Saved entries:
####

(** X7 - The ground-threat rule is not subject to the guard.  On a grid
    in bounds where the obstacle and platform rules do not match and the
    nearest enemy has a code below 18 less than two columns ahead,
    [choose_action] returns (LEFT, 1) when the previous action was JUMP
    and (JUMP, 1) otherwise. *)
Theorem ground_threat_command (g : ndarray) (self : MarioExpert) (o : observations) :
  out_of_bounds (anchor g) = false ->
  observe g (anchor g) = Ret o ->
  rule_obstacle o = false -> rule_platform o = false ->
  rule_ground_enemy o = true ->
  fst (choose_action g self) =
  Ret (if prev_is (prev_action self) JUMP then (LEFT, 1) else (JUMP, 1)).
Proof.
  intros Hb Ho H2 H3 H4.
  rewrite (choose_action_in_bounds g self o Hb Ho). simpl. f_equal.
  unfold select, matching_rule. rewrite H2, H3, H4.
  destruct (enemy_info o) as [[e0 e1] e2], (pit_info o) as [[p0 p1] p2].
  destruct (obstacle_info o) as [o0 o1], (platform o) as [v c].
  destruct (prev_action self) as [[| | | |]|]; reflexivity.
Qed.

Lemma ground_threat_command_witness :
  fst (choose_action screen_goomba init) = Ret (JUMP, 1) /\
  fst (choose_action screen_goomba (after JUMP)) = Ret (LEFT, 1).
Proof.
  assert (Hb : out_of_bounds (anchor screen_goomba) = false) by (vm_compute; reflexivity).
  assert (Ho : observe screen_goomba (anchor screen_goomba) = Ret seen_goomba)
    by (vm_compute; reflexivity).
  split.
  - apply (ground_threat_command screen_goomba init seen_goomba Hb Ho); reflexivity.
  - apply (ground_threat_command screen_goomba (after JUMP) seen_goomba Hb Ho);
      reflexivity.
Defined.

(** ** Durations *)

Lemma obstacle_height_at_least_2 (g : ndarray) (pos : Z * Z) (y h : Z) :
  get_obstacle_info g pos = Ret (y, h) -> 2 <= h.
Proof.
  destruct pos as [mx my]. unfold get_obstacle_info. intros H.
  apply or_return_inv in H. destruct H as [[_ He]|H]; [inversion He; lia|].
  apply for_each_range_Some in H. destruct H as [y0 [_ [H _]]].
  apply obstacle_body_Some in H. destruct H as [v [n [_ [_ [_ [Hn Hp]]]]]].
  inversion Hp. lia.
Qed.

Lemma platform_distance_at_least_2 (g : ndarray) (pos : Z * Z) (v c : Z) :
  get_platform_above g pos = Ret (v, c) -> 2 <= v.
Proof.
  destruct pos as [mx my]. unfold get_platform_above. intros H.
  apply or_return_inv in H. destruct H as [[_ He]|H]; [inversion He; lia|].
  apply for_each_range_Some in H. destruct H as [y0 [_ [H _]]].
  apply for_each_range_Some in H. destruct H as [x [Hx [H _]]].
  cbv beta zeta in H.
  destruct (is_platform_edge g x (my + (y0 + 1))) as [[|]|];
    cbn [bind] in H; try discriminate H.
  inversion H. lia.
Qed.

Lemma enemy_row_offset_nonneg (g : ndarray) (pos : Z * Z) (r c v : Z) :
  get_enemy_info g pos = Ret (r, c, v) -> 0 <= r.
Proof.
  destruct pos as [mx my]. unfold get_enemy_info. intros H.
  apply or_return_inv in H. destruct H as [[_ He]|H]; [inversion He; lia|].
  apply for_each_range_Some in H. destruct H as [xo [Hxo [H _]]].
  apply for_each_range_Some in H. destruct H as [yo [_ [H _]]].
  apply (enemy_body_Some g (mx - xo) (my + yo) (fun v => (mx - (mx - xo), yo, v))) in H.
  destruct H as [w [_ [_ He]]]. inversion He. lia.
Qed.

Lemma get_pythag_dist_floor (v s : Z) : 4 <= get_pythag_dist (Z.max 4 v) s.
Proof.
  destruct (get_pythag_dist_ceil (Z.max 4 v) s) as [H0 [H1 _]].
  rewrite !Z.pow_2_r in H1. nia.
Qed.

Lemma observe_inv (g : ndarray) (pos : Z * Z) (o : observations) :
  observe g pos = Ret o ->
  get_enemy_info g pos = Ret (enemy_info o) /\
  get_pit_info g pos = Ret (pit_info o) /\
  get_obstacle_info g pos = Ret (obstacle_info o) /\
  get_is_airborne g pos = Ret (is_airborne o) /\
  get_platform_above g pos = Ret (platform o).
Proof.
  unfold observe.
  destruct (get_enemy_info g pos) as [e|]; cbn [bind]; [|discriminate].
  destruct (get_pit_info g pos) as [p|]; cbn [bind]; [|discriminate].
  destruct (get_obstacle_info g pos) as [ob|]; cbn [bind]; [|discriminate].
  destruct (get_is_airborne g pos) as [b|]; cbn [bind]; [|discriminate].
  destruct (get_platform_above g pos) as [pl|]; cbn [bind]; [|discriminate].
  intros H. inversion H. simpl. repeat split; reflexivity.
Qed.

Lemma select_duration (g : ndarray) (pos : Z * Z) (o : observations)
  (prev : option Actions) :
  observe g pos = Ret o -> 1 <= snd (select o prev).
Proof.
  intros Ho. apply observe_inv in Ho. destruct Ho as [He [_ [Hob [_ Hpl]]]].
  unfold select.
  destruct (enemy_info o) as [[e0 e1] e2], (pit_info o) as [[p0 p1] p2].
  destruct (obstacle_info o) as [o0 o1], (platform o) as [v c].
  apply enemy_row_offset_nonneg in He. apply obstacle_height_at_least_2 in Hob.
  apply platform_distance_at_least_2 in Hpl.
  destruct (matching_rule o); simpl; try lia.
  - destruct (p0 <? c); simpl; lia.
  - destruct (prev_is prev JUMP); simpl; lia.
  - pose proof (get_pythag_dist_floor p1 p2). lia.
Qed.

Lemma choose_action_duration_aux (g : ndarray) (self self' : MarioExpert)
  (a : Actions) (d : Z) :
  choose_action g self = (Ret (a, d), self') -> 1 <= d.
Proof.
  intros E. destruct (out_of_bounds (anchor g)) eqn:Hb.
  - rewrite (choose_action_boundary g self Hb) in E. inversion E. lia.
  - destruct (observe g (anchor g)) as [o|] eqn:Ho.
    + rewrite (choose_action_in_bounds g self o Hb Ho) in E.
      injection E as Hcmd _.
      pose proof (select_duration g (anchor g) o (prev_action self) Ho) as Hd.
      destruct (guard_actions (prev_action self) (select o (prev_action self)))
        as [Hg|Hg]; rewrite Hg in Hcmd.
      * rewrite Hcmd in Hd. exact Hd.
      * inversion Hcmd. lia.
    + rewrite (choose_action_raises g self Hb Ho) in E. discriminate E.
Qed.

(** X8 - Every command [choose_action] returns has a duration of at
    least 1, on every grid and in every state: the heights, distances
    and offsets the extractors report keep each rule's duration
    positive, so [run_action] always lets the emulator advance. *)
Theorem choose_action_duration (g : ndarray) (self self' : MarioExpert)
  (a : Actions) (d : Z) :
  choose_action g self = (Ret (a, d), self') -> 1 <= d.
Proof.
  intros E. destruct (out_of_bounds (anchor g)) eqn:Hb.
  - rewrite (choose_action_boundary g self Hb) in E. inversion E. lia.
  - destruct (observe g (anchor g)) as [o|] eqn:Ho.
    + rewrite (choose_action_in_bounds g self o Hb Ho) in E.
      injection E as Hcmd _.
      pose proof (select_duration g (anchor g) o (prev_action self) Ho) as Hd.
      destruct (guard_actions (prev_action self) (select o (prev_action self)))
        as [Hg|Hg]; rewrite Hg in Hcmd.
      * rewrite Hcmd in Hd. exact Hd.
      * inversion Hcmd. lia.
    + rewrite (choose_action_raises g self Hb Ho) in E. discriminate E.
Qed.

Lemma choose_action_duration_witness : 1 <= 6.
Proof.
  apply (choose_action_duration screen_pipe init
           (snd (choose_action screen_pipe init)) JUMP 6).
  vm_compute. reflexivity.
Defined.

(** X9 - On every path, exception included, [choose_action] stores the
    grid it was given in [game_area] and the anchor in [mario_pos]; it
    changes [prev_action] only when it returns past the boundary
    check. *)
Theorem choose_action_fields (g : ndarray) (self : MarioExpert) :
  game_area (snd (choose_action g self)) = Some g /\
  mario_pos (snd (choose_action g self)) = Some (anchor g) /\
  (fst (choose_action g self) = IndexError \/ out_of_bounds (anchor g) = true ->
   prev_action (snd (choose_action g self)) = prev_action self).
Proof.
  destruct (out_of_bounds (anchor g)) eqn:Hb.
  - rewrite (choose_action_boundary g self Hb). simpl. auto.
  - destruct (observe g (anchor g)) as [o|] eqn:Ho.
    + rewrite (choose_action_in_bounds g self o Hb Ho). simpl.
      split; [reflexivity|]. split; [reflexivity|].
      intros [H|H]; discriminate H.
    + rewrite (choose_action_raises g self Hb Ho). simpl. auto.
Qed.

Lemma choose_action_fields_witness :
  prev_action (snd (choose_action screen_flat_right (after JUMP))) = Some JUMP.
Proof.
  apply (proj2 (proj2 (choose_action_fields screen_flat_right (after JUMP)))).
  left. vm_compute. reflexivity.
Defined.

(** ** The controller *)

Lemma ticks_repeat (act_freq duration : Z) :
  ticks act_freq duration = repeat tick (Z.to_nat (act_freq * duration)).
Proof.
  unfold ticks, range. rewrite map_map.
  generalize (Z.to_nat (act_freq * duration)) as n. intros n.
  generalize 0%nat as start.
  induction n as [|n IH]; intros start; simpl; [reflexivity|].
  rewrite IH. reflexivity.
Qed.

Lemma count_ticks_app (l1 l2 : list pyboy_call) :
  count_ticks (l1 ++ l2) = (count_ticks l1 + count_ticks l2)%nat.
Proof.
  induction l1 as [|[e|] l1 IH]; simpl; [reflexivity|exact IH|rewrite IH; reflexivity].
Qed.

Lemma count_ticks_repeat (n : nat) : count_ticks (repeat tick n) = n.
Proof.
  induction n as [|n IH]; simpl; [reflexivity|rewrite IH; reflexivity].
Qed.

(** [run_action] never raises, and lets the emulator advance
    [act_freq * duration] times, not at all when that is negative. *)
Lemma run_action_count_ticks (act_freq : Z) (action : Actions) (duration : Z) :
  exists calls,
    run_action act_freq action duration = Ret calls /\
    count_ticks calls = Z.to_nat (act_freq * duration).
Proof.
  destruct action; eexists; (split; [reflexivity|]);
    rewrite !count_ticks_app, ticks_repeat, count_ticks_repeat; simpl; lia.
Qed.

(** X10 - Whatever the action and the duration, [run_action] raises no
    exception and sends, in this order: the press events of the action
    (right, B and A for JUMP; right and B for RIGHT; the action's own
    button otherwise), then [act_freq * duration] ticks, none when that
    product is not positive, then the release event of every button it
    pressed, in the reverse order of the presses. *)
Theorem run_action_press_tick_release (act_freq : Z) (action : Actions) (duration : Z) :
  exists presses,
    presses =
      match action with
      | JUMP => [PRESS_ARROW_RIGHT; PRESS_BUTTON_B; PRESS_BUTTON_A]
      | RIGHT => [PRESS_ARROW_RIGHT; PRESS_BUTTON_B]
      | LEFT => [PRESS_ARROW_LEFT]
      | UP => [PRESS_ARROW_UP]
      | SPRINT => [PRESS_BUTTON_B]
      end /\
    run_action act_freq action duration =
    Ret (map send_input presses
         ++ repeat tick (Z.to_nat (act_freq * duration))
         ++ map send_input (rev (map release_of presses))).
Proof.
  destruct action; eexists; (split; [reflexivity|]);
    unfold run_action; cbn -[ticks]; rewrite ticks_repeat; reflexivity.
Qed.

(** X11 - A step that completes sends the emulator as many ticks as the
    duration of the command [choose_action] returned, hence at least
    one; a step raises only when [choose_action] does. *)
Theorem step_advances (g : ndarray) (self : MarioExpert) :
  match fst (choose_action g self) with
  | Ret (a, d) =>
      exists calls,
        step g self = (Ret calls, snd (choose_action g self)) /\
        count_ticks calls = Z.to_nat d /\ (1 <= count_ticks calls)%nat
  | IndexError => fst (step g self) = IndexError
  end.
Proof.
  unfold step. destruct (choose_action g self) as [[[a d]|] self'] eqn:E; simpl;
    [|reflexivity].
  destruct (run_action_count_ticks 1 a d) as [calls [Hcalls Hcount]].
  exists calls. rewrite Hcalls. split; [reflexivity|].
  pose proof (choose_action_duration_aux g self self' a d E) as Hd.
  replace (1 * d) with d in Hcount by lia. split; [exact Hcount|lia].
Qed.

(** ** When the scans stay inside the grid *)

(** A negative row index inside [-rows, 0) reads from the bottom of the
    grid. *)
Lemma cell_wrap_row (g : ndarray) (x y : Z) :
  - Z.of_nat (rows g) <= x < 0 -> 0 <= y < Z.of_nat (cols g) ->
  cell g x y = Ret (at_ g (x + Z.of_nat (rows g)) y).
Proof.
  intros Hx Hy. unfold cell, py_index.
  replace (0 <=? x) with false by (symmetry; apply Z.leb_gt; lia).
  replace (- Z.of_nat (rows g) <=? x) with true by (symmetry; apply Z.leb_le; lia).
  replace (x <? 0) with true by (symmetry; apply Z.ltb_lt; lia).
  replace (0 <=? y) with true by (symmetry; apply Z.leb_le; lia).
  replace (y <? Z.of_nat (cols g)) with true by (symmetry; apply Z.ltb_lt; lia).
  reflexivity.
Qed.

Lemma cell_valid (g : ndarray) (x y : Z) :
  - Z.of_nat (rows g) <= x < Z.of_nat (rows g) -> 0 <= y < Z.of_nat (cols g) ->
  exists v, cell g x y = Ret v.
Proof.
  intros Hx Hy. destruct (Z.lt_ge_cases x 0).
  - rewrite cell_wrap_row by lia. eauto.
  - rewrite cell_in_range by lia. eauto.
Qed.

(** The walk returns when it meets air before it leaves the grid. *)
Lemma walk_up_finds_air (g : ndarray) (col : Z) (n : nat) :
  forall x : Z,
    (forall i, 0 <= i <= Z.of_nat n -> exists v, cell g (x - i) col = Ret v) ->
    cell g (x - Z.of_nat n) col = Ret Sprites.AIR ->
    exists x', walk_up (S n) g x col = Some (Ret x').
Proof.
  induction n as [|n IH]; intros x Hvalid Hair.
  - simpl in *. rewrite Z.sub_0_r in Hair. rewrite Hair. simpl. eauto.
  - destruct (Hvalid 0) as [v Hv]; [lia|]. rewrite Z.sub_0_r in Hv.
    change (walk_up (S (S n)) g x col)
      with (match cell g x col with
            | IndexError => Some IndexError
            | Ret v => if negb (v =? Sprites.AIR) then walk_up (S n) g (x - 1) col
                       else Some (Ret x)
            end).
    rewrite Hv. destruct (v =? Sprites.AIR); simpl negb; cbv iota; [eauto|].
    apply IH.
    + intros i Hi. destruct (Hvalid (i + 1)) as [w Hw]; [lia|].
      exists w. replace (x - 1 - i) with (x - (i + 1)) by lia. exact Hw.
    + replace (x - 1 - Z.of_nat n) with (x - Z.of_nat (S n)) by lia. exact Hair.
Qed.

####

Restate word for word only the lines running from the beginning of the data to the line holding "inversion Hp. lia.", both included.

* **Completed task**
(** X7 - The ground-threat rule is not subject to the guard.  On a grid
    in bounds where the obstacle and platform rules do not match and the
    nearest enemy has a code below 18 less than two columns ahead,
    [choose_action] returns (LEFT, 1) when the previous action was JUMP
    and (JUMP, 1) otherwise. *)
Theorem ground_threat_command (g : ndarray) (self : MarioExpert) (o : observations) :
  out_of_bounds (anchor g) = false ->
  observe g (anchor g) = Ret o ->
  rule_obstacle o = false -> rule_platform o = false ->
  rule_ground_enemy o = true ->
  fst (choose_action g self) =
  Ret (if prev_is (prev_action self) JUMP then (LEFT, 1) else (JUMP, 1)).
Proof.
  intros Hb Ho H2 H3 H4.
  rewrite (choose_action_in_bounds g self o Hb Ho). simpl. f_equal.
  unfold select, matching_rule. rewrite H2, H3, H4.
  destruct (enemy_info o) as [[e0 e1] e2], (pit_info o) as [[p0 p1] p2].
  destruct (obstacle_info o) as [o0 o1], (platform o) as [v c].
  destruct (prev_action self) as [[| | | |]|]; reflexivity.
Qed.

Lemma ground_threat_command_witness :
  fst (choose_action screen_goomba init) = Ret (JUMP, 1) /\
  fst (choose_action screen_goomba (after JUMP)) = Ret (LEFT, 1).
Proof.
  assert (Hb : out_of_bounds (anchor screen_goomba) = false) by (vm_compute; reflexivity).
  assert (Ho : observe screen_goomba (anchor screen_goomba) = Ret seen_goomba)
    by (vm_compute; reflexivity).
  split.
  - apply (ground_threat_command screen_goomba init seen_goomba Hb Ho); reflexivity.
  - apply (ground_threat_command screen_goomba (after JUMP) seen_goomba Hb Ho);
      reflexivity.
Defined.

(** ** Durations *)

Lemma obstacle_height_at_least_2 (g : ndarray) (pos : Z * Z) (y h : Z) :
  get_obstacle_info g pos = Ret (y, h) -> 2 <= h.
Proof.
  destruct pos as [mx my]. unfold get_obstacle_info. intros H.
  apply or_return_inv in H. destruct H as [[_ He]|H]; [inversion He; lia|].
  apply for_each_range_Some in H. destruct H as [y0 [_ [H _]]].
  apply obstacle_body_Some in H. destruct H as [v [n [_ [_ [_ [Hn Hp]]]]]].
  inversion Hp. lia.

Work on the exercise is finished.